▶ [What you need to do]: Transcribe word for word the lines below from the line with "Q (SemaTarget E)." through the line with "revert m. induction", ends included.

*** Provided records ***

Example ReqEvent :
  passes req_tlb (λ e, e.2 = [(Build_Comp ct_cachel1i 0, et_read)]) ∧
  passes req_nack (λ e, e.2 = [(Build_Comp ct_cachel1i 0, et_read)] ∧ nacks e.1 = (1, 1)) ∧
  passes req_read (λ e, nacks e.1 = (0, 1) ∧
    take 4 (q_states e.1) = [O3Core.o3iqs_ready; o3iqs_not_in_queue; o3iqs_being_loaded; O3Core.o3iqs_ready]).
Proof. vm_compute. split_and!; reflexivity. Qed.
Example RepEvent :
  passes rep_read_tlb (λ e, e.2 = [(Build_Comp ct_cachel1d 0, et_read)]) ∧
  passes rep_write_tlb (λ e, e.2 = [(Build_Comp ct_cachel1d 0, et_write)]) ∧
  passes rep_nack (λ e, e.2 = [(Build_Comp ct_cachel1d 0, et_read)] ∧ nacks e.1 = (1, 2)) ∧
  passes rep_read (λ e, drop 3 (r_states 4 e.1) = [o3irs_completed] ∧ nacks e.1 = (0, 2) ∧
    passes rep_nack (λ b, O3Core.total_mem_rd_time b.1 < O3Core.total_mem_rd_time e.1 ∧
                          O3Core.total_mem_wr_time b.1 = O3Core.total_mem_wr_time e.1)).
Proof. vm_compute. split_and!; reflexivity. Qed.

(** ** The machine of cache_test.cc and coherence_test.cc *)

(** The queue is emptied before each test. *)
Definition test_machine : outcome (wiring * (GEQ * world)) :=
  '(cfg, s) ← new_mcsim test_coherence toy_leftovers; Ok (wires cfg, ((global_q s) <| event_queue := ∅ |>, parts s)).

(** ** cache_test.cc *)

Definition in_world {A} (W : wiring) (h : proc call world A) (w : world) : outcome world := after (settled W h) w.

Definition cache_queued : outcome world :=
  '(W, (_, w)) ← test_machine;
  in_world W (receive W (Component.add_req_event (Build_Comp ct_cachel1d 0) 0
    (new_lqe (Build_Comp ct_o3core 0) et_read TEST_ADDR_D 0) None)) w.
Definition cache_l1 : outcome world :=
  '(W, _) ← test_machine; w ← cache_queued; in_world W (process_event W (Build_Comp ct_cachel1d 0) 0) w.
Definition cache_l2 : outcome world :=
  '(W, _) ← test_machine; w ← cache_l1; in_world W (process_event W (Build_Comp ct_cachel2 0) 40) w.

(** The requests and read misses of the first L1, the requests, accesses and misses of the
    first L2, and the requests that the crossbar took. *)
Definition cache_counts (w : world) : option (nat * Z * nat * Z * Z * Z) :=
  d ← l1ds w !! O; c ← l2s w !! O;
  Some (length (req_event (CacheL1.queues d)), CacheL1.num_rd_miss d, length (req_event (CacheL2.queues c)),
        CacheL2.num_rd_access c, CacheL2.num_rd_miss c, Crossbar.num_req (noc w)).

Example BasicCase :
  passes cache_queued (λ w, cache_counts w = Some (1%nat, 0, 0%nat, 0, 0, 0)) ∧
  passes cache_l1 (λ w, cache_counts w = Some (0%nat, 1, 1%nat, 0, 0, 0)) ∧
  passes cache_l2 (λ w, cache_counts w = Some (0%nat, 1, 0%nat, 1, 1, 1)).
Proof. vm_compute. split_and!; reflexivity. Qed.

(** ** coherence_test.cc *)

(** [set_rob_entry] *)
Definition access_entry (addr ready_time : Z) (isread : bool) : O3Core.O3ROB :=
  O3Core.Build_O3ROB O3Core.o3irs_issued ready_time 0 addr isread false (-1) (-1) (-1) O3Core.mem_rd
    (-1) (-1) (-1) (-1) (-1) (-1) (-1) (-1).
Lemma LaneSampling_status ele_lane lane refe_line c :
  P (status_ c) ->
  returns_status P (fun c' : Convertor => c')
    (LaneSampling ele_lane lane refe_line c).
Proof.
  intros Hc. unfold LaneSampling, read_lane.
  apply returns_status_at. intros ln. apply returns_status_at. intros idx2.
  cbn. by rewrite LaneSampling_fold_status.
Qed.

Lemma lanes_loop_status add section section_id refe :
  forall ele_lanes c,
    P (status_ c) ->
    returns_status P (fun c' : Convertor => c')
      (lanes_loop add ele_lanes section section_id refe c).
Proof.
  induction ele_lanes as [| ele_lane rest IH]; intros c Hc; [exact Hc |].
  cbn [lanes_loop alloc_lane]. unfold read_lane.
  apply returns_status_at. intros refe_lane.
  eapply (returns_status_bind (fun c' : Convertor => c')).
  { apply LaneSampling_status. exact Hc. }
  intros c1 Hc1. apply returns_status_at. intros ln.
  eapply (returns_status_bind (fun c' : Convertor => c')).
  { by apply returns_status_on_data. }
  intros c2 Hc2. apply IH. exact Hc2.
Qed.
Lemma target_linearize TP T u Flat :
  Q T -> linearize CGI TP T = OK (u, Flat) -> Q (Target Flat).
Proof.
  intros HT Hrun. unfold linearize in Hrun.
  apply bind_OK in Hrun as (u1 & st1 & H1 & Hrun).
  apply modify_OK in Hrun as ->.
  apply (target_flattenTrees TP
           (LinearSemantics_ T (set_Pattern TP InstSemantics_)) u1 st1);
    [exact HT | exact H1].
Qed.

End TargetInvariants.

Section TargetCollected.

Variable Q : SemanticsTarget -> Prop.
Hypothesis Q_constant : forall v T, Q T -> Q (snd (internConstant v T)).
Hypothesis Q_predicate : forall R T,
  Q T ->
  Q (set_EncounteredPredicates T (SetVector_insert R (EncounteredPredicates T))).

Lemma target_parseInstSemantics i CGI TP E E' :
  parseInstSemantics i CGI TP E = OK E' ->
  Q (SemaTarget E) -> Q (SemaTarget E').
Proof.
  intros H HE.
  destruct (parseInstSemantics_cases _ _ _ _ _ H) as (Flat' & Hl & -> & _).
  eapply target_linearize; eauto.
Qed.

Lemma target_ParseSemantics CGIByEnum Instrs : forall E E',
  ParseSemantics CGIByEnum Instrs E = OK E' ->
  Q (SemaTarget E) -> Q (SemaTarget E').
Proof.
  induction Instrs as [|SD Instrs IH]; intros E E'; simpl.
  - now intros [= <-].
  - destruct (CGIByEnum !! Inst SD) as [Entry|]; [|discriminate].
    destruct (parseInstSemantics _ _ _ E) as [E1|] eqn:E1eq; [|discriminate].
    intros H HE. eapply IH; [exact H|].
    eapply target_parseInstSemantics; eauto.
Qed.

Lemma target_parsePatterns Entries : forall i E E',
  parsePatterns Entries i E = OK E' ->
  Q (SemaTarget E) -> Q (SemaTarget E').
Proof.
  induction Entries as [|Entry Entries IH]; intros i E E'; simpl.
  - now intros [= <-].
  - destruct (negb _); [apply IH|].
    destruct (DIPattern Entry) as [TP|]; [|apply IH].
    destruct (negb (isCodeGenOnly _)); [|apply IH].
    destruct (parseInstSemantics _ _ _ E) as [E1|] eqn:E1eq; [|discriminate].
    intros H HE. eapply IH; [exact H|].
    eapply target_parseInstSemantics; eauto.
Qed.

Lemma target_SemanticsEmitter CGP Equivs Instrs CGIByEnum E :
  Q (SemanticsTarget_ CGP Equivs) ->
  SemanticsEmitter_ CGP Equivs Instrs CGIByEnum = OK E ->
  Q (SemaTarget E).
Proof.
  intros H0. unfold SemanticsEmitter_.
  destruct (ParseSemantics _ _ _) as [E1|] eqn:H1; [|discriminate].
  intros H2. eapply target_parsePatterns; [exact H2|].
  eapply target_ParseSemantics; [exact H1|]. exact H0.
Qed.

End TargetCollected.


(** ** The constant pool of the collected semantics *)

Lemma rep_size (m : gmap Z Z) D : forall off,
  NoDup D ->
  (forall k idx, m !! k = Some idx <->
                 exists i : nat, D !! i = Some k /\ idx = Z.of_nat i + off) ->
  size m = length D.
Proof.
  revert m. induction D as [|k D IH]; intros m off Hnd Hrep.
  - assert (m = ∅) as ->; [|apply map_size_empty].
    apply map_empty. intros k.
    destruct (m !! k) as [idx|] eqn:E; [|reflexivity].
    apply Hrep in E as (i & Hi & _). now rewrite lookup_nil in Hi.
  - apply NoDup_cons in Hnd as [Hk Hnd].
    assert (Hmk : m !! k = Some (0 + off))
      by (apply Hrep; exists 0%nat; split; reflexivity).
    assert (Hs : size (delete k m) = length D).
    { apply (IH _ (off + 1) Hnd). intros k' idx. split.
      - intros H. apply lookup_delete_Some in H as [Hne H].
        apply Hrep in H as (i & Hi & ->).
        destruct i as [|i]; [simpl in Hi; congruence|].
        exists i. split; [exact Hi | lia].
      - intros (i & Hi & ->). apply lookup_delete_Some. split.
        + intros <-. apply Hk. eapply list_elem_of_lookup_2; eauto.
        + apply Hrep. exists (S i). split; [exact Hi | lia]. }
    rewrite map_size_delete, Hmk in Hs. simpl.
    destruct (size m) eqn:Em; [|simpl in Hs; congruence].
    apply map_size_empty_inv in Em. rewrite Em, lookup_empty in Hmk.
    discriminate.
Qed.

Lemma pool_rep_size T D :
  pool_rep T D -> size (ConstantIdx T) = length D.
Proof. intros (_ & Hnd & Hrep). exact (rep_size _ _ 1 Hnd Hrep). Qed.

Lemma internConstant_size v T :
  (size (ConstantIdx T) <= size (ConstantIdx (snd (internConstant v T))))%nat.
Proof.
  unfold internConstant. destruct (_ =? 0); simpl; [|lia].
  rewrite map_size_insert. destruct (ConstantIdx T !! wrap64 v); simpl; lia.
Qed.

*** End of Provided records ***
*** Provided records ***

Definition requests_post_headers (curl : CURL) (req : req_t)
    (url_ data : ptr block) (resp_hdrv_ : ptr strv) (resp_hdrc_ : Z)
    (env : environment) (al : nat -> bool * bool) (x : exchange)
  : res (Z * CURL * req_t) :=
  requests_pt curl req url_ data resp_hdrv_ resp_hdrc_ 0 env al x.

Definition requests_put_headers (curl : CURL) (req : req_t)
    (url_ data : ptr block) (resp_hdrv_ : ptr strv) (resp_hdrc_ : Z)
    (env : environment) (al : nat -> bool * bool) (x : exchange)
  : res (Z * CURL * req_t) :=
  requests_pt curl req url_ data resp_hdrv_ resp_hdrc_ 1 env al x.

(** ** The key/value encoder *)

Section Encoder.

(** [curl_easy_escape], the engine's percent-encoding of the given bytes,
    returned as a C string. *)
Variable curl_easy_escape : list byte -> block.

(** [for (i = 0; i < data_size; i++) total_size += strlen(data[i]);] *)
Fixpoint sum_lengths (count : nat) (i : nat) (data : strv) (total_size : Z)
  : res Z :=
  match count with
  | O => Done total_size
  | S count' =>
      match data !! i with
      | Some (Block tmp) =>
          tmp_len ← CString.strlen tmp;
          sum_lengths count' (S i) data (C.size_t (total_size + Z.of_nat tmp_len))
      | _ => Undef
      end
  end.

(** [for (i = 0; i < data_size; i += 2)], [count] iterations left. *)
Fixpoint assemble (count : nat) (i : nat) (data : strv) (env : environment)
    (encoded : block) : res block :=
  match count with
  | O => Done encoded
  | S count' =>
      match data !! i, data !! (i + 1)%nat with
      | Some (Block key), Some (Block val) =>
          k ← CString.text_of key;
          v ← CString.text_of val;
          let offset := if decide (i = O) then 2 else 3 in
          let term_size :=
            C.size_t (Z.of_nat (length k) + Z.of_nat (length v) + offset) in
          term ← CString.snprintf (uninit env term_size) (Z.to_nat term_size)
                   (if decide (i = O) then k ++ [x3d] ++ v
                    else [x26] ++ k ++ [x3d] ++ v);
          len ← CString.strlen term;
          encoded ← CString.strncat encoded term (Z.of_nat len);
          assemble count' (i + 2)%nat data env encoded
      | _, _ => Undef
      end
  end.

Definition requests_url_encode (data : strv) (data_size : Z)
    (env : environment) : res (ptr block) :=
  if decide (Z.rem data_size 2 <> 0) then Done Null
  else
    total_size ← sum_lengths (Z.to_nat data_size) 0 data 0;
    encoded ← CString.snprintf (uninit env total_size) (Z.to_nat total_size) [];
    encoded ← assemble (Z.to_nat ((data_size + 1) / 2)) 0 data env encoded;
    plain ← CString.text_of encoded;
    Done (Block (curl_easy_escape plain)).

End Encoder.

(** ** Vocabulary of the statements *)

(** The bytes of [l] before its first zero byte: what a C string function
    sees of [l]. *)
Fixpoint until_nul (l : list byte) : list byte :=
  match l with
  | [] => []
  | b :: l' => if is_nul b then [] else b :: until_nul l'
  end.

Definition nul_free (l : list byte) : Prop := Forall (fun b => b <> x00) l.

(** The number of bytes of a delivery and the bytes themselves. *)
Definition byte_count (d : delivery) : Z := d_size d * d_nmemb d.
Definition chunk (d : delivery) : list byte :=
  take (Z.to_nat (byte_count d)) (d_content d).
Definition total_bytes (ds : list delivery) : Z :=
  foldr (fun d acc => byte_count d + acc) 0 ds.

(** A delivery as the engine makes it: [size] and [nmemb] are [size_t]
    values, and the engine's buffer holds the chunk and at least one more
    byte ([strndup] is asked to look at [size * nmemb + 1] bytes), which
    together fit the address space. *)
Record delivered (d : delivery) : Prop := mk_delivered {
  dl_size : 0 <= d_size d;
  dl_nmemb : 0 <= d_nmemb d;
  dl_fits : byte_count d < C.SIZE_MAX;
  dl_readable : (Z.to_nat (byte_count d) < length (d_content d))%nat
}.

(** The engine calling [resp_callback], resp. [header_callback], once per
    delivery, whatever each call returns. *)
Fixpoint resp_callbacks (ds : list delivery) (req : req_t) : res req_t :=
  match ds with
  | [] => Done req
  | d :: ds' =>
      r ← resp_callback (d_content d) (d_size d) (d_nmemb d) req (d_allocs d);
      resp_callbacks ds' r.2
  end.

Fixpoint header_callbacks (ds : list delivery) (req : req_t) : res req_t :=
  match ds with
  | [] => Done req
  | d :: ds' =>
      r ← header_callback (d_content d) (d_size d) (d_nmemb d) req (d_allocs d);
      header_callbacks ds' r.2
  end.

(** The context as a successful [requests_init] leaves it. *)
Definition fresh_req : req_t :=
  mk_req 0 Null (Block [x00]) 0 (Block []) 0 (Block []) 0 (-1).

*** End of Provided records ***

▶ [Task output]:
  Q (SemaTarget E).
Proof.
  intros H0. unfold SemanticsEmitter_.
  destruct (ParseSemantics _ _ _) as [E1|] eqn:H1; [|discriminate].
  intros H2. eapply target_parsePatterns; [exact H2|].
  eapply target_ParseSemantics; [exact H1|]. exact H0.
Qed.

End TargetCollected.


(** ** The constant pool of the collected semantics *)

Lemma rep_size (m : gmap Z Z) D : forall off,
  NoDup D ->
  (forall k idx, m !! k = Some idx <->
                 exists i : nat, D !! i = Some k /\ idx = Z.of_nat i + off) ->
  size m = length D.
Proof.
  revert m. induction D as [|k D IH]; intros m off Hnd Hrep.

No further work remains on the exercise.